How locations are chosen.

  • The City's Homelessness and Urban Camping Impact Reduction Program (IRP), which fields and monitors reports of high-impact campsites, identifies the sites where the Navigation Team and City Outreach Team are needed most.
  • Decisions are guided by IRP data about a camp’s size, geographic area, health/safety concerns, etc.
  • Factors also include a site’s risk assessment score and whether there’s a pattern of re-encampment after cleanup efforts.

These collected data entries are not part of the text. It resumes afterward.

(** * The spawn cadence *)

(** C6, as the code has it.  After a key press in the opening state and
    further play in which every event finds the game in state [Game]:
    once [PIPE_DISTANCE] (140) ticks have passed there is still no pipe,
    the timer standing at [PIPE_DISTANCE] without exceeding it; tick
    [PIPE_DISTANCE + 1] spawns the first pipe and leaves it at
    [WIDTH - 2]; and tick [2 * (PIPE_DISTANCE + 1)] spawns the second,
    leaving exactly two pipes, the first at
    [WIDTH - 2 * (PIPE_DISTANCE + 2)] and the new one at [WIDTH - 2]. *)
Theorem first_pipe_after_timer_exceeds_distance :
  forall evs : list Event,
    alwaysPlaying (flap start) evs = true ->
    (ticks evs = Z.to_nat PIPE_DISTANCE ->
     pipes (run start (Activate :: evs)) = []
     /\ pipeSpawnTimer (run start (Activate :: evs)) = PIPE_DISTANCE)
    /\ (ticks evs = Z.to_nat (PIPE_DISTANCE + 1) ->
        map Pipe.x (pipes (run start (Activate :: evs))) = [WIDTH - 2]
        /\ pipeSpawnTimer (run start (Activate :: evs)) = 0)
    /\ (ticks evs = Z.to_nat (2 * (PIPE_DISTANCE + 1)) ->
        map Pipe.x (pipes (run start (Activate :: evs)))
        = [WIDTH - 2 * (PIPE_DISTANCE + 2); WIDTH - 2]
        /\ pipeSpawnTimer (run start (Activate :: evs)) = 0).
Proof.
  intros evs H. rewrite run_cons. change (step start Activate) with (flap start).
  pose proof (run_playing_timer_xs evs (flap start) H) as U.
  change (timerXs (flap start)) with (0, @nil Z) in U.
  unfold timerXs in U.
  split; [ | split ]; intro N; rewrite N in U.
  - assert (V : Nat.iter (Z.to_nat PIPE_DISTANCE) xsTick (0, [])
                = (PIPE_DISTANCE, [])) by (vm_compute; reflexivity).
    rewrite V in U. injection U as T X.
    apply map_eq_nil in X. split; [ exact X | exact T ].
  - assert (V : Nat.iter (Z.to_nat (PIPE_DISTANCE + 1)) xsTick (0, [])
                = (0, [WIDTH - 2])) by (vm_compute; reflexivity).
    rewrite V in U. injection U as T X. split; [ exact X | exact T ].
  - assert (V : Nat.iter (Z.to_nat (2 * (PIPE_DISTANCE + 1))) xsTick (0, [])
                = (0, [WIDTH - 2 * (PIPE_DISTANCE + 2); WIDTH - 2]))
      by (vm_compute; reflexivity).
    rewrite V in U. injection U as T X. split; [ exact X | exact T ].
Qed.

Lemma first_pipe_after_timer_exceeds_distance_witness :
  alwaysPlaying (flap start) (tl (firstn 291 (steadyPlay 9))) = true
  /\ ticks (tl (firstn 291 (steadyPlay 9))) = Z.to_nat (2 * (PIPE_DISTANCE + 1))
  /\ map Pipe.x (pipes (run start (Activate :: tl (firstn 291 (steadyPlay 9)))))
     = [WIDTH - 2 * (PIPE_DISTANCE + 2); WIDTH - 2].
Proof.
  assert (A : alwaysPlaying (flap start) (tl (firstn 291 (steadyPlay 9))) = true)
    by (vm_compute; reflexivity).
  assert (N : ticks (tl (firstn 291 (steadyPlay 9)))
              = Z.to_nat (2 * (PIPE_DISTANCE + 1))) by (vm_compute; reflexivity).
  destruct (first_pipe_after_timer_exceeds_distance _ A) as (_ & _ & T).
  split; [ exact A | ]. split; [ exact N | ].
  exact (proj1 (T N)).
Defined.

(** C6 as worded fails: a key press followed by exactly [PIPE_DISTANCE]
    ticks leaves no pipe at all.  With no further key press the bird
    reaches the ground on tick 55, the game is over and the timer stops
    at 55; kept in play by [steadyPlay], the session has its timer at
    [PIPE_DISTANCE] and still no pipe. *)
Lemma one_pipe_after_distance_counterexample :
  (pipes (run start (Activate :: map Tick (repeat (1 # 2)%Q 140))) = []
   /\ gameState (run start (Activate :: map Tick (repeat (1 # 2)%Q 140))) = Over
   /\ pipeSpawnTimer (run start (Activate :: map Tick (repeat (1 # 2)%Q 140))) = 55)
  /\ (ticks (firstn 144 (steadyPlay 9)) = Z.to_nat PIPE_DISTANCE
      /\ pipes (run start (firstn 144 (steadyPlay 9))) = []
      /\ gameState (run start (firstn 144 (steadyPlay 9))) = Game
      /\ pipeSpawnTimer (run start (firstn 144 (steadyPlay 9))) = PIPE_DISTANCE).
Proof.
  split.
  - split; [ vm_compute; reflexivity | ].
    split; vm_compute; reflexivity.
  - split; [ vm_compute; reflexivity | ].
    split; [ vm_compute; reflexivity | ].
    split; vm_compute; reflexivity.
Qed.

(** * Asset loading *)

Lemma loaded_counts (total : Z) (n : nat) :
  loaded (Nat.iter n (assetLoaded total) loaderInit) = Z.of_nat n.
Proof.
  induction n as [ | k IH ]; [ reflexivity | ].
  rewrite Nat.iter_succ. unfold assetLoaded at 1. cbn [loaded]. rewrite IH. lia.
Qed.

(** X1.  However many load handlers fire, the callback of [loadAssets]
    runs at most once: it has run exactly when the number of handler
    calls has reached [total], and never when [total] is zero.  For the
    script's tables [total] counts the 8 + 5 keys and is 13, while 24
    assets are requested, so the game starts on the thirteenth load with
    eleven assets still to come. *)
Theorem loadAssets_starts_once_at_key_count :
  forall (sp : list (string * SpriteSource)) (au : list (string * string))
         (n : nat),
    started (Nat.iter n (assetLoaded (totalOf sp au)) loaderInit)
    = (if (1 <=? totalOf sp au) && (totalOf sp au <=? Z.of_nat n)
       then 1%nat else 0%nat)
    /\ totalOf spriteNames audioNames = 13
    /\ handlersOf spriteNames audioNames = 24%nat.
Proof.
  intros sp au n. split; [ | split; reflexivity ].
  generalize (totalOf sp au). intro total.
  induction n as [ | k IH ].
  - cbn [Nat.iter loaderInit started].
    destruct (1 <=? total) eqn:A, (total <=? Z.of_nat 0) eqn:B;
      try reflexivity.
    apply Z.leb_le in A, B. lia.
  - rewrite Nat.iter_succ. unfold assetLoaded at 1. cbn [started loaded].
    rewrite loaded_counts, IH.
    destruct (Z.of_nat k + 1 =? total) eqn:E;
      destruct (1 <=? total) eqn:A;
      destruct (total <=? Z.of_nat k) eqn:B;
      destruct (total <=? Z.of_nat (S k)) eqn:C;
      cbn [andb]; try reflexivity;
      try apply Z.eqb_eq in E; try apply Z.eqb_neq in E;
      try apply Z.leb_le in A; try apply Z.leb_gt in A;
      try apply Z.leb_le in B; try apply Z.leb_gt in B;
      try apply Z.leb_le in C; try apply Z.leb_gt in C; lia.
Qed.

(** X2.  Every cue the game asks [playAudio] for is a key of [audios],
    so the guard of line 197 never drops a cue. *)
Theorem every_cue_has_its_audio :
  forall c : Sound, audiosHas (cueName c) = true.
Proof. intro c. destruct c; reflexivity. Qed.

(** * Collisions *)

Lemma checkPipe_state s p :
  gameState (fst (checkPipe s p))
  = if collides (bird s) p then Over else gameState s.
Proof.
  unfold checkPipe, collides.
  destruct (inPipeXRange (bird s) p && outsideGap (bird s) p); simpl;
    destruct (justPassed (bird s) p); reflexivity.
Qed.

Lemma checkPipe_sounds s p :
  sounds (fst (checkPipe s p)) = sounds s ++ pipeCues (bird s) p.
Proof.
  unfold checkPipe, pipeCues, collides.
  destruct (inPipeXRange (bird s) p && outsideGap (bird s) p); simpl;
    destruct (justPassed (bird s) p); simpl;
    rewrite <- ?app_assoc; try reflexivity.
  symmetry. apply app_nil_r.
Qed.

Lemma checkPipes_state ps :
  forall s,
    gameState (fst (checkPipes s ps))
    = if existsb (collides (bird s)) ps then Over else gameState s.
Proof.
  induction ps as [ | p rest IH ]; intro s; simpl; [ reflexivity | ].
  pose proof (checkPipe_state s p) as M.
  pose proof (checkPipe_frame s p) as F.
  destruct (checkPipe s p) as [s1 p']. simpl in M, F.
  specialize (IH s1).
  destruct (checkPipes s1 rest) as [s2 rest']. simpl in *.
  destruct F as (B & _). rewrite IH, M, B.
  destruct (collides (bird s) p), (existsb (collides (bird s)) rest); reflexivity.
Qed.

Lemma checkPipes_sounds ps :
  forall s,
    sounds (fst (checkPipes s ps))
    = sounds s ++ flat_map (pipeCues (bird s)) ps.
Proof.
  induction ps as [ | p rest IH ]; intro s; simpl.
  - symmetry. apply app_nil_r.
  - pose proof (checkPipe_sounds s p) as M.
    pose proof (checkPipe_frame s p) as F.
    destruct (checkPipe s p) as [s1 p']. simpl in M, F.
    specialize (IH s1).
    destruct (checkPipes s1 rest) as [s2 rest']. simpl in *.
    destruct F as (B & _). rewrite IH, M, B, app_assoc. reflexivity.
Qed.
(** A call reports success: result code [STACK_ALLOC_OK], a pointer other
    than [NULL_PTR]; the accessors and [StackAlloc_Reset] cannot fail. *)
Definition succeeded (r : outcome) : bool :=
  match r with
  | RetError STACK_ALLOC_OK => true
  | RetError _ => false
  | RetPtr p => negb (p =? NULL_PTR)
  | RetSize _ => true
  | RetVoid => true
  end.

(** The arguments of a call are values of their C types, and the buffer given
    to [StackAlloc_Init] is a region of the address space: its one-past-the-end
    address exists. *)
Definition well_formed (o : operation) : Prop :=
  match o with
  | OpInit buffer buffer_size =>
      in_uint32 buffer /\ in_uint32 buffer_size /\
      buffer + buffer_size < 2 ^ 32
  | OpAlloc size => in_uint32 size
  | OpCalloc num size => in_uint32 num /\ in_uint32 size
  | OpFreeToMarker marker => in_uint32 marker
  | _ => True
  end.

(** ** Instance invariants *)

(** Every field holds a value of its C type. *)
Definition fields_in_range (s : TStack_alloc) : Prop :=
  in_uint32 (buffer_start s) /\ in_uint32 (buffer_end s) /\
  in_uint32 (current s) /\ in_uint32 (capacity s).

(** The ordering the data model asks for. *)
Definition ordered (s : TStack_alloc) : Prop :=
  buffer_start s <= GetAlignedStart s /\
  GetAlignedStart s <= current s /\
  current s <= buffer_end s.

(** An initialized instance (state "Ready"). *)
Definition Ready (s : TStack_alloc) : Prop :=
  fields_in_range s /\ ordered s.


(** What is known of [current] modulo the alignment after a successful call:
    [StackAlloc_Init], [StackAlloc_FreeToMarker] and [StackAlloc_Reset] leave
    it on a boundary, an allocation leaves it a block length past one, and
    the remaining operations do not move it. *)
Definition cursor_after (o : operation) (s s' : TStack_alloc) : Prop :=
  match o with
  | OpInit _ _ | OpFreeToMarker _ | OpReset =>
      current s' mod STACK_ALLOC_ALIGNMENT = 0
  | OpAlloc size =>
      current s' mod STACK_ALLOC_ALIGNMENT = size mod STACK_ALLOC_ALIGNMENT
  | OpCalloc num size =>
      current s' mod STACK_ALLOC_ALIGNMENT
      = (num * size) mod STACK_ALLOC_ALIGNMENT
  | OpGetMarker | OpGetCapacity | OpGetUsed | OpGetAvailable | OpValidate =>
      s' = s
  end.

(** The operations that start by rounding the cursor up. *)
Definition rounds_cursor_up (o : operation) : bool :=
  match o with
  | OpAlloc _ | OpCalloc _ _ => true
  | _ => false
  end.

(** [capacity] is the length of the region between the two bounds. *)
Definition sized (s : TStack_alloc) : Prop :=
  capacity s = buffer_end s - buffer_start s.

(** The bytes between [buffer_start] and the first address the allocator
    hands out. *)
Definition leading_padding (s : TStack_alloc) : Z :=
  GetAlignedStart s - buffer_start s.

(** The operations that only read the instance. *)
Definition read_only (o : operation) : bool :=
  match o with
  | OpGetMarker | OpGetCapacity | OpGetUsed | OpGetAvailable | OpValidate =>
      true
  | _ => false
  end.

(** ** The test cases ([stack_alloc_test.c]) *)

(** [#define TEST_BUFFER_SIZE 1024U] *)
Definition TEST_BUFFER_SIZE : Z := 1024.

(** [TEST_ASSERT(cond, msg)]: when [cond] fails the test case returns
    [FALSE] at once (the message it prints is left out); otherwise the rest
    of the test case runs. *)
Definition TEST_ASSERT (cond rest : bool) : bool :=
  if cond then rest else false.

(** [==] on result codes, which are [uint8] values. *)
Definition error_eqb (a b : TStack_alloc_error) : bool :=
  error_code a =? error_code b.

(** A field of the local variable [sa], read after calls through [&sa]. *)
Definition field (f : TStack_alloc -> Z) (sa : option TStack_alloc) : Z :=
  match sa with
  | Some s => f s
  | None => 0
  end.

(** Each test case takes the address of the static array [g_test_buffer] and
    the contents that its uninitialized local [sa] happens to have. *)

Definition test_init_basic (g_test_buffer : Z) (sa : TStack_alloc) : bool :=
  let (err, sa) := StackAlloc_Init (Some sa) g_test_buffer TEST_BUFFER_SIZE in
  TEST_ASSERT (error_eqb err STACK_ALLOC_OK) (
  TEST_ASSERT (field buffer_start sa =? g_test_buffer) (
  TEST_ASSERT (field buffer_end sa
               =? to_uint32 (g_test_buffer + TEST_BUFFER_SIZE)) (
  TEST_ASSERT (field capacity sa =? TEST_BUFFER_SIZE) (
  let (ptr, sa) := StackAlloc_Alloc sa 1 in
  TEST_ASSERT (negb (ptr =? NULL_PTR)) true)))).
Lemma groups_come_from_the_window_witness :
  let request :=
    Fixtures.request (Integer 1) (Integer 1)
      (Fixtures.params JNull Fixtures.by_center JNull) in
  let gb := {| columns := ["Center"]; mode := "distinct";
               num_groups := None; ranged := false |} in
  let ames := {| group_id := 2; count := 2;
                 first_value := [("Center", VStr "Ames")];
                 last_value := [("Center", VStr "Ames")] |} in
  let page := [{| data := [("id", VInt 2); ("Center", VStr "Ames")];
                  metadata := Some ames |}] in
  let t := Model.table Fixtures.centers in
  let run := RecordViewSet.list Fixtures.env request 1 in
  (outcome (_rewrite_db_function_specs Fixtures.env 1 JNull JNull)
     = Ok (JNull, JNull) ∧
   requested_group_by Fixtures.env Fixtures.by_center = Ok (Some gb) ∧
   tables Fixtures.env !! 1 = Some t ∧
   sa_num_records t JNull JNull false = Ok 3 ∧
   get_records t (Some 1) 1 JNull (JList []) (Some gb) JNull JNull false
     = Ok page ∧
   page ≠ [] ∧
   process_annotated_records Fixtures.env = Model.process_annotated_records) ∧
  (∀ rs, process_annotated_records_called rs ∈ trace run ↔ rs = page) ∧
  groups_in run = snd (Model.process_annotated_records page) ∧
  ∀ groups g,
    groups_in run = Some groups → g ∈ groups →
    (∀ i, i ∈ result_indices g → (i < length page)%nat) ∧
    ∃ j r m,
      head (result_indices g) = Some j ∧ page !! j = Some r ∧
      metadata r = Some m ∧
      g_count g = count m ∧ g_first_value g = first_value m ∧
      g_last_value g = last_value m.
Proof.
  split; [by split_and!|].
  pose proof (groups_come_from_the_window Fixtures.env
                (Fixtures.request (Integer 1) (Integer 1)
                   (Fixtures.params JNull Fixtures.by_center JNull))
                1 JNull JNull (Model.table Fixtures.centers)
                {| columns := ["Center"]; mode := "distinct";
                   num_groups := None; ranged := false |} 3
                [{| data := [("id", VInt 2); ("Center", VStr "Ames")];
                    metadata :=
                      Some {| group_id := 2; count := 2;
                              first_value := [("Center", VStr "Ames")];
                              last_value := [("Center", VStr "Ames")] |} |}]
                eq_refl eq_refl eq_refl eq_refl eq_refl ltac:(done))
    as (Hcalls & _ & Hgroups & Hstats).
  split_and!; [exact Hcalls|exact Hgroups|exact (Hstats eq_refl)].
Defined.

One part of a bigger picture

  • The Navigation Team and City Outreach teams are part of a much larger set of strategies for helping provide housing opportunities and services to people who are unsheltered, while also addressing the impacts of unsanctioned camping. These two teams are among a large network of service providers working across Portland and Multnomah County.
  • Shelter is an important, transitional safe place for people experiencing homelessness, and JOHS and the City are expanding access. JOHS now supports a maximum capacity of nearly 2,000 shelter beds, motel rooms and sleeping units – up from 650 total in 2015. The City has also invested in its own Shelter Services, with 8 Safe Rest Village and Temporary Alternative Shelter sites currently in operation, offering capacity for 486 temporary, transitional shelter sleeping units.
  • Permanent housing is the ultimate goal for everyone. The City and County are committed to building more affordable housing and supportive housing options to move more people off the streets, out of temporary shelters, and into stable, permanent housing. You can read more about JOHS housing development here.
  • While work to bring more people indoors and into housing is ongoing, The City of Portland has significantly expanded its capacity to address the public health and sanitation issues connected to unsanctioned encampments. It provides mobile assessment and cleanup services, and cleaned and removed over 5,000 reported camps across the City in 2023.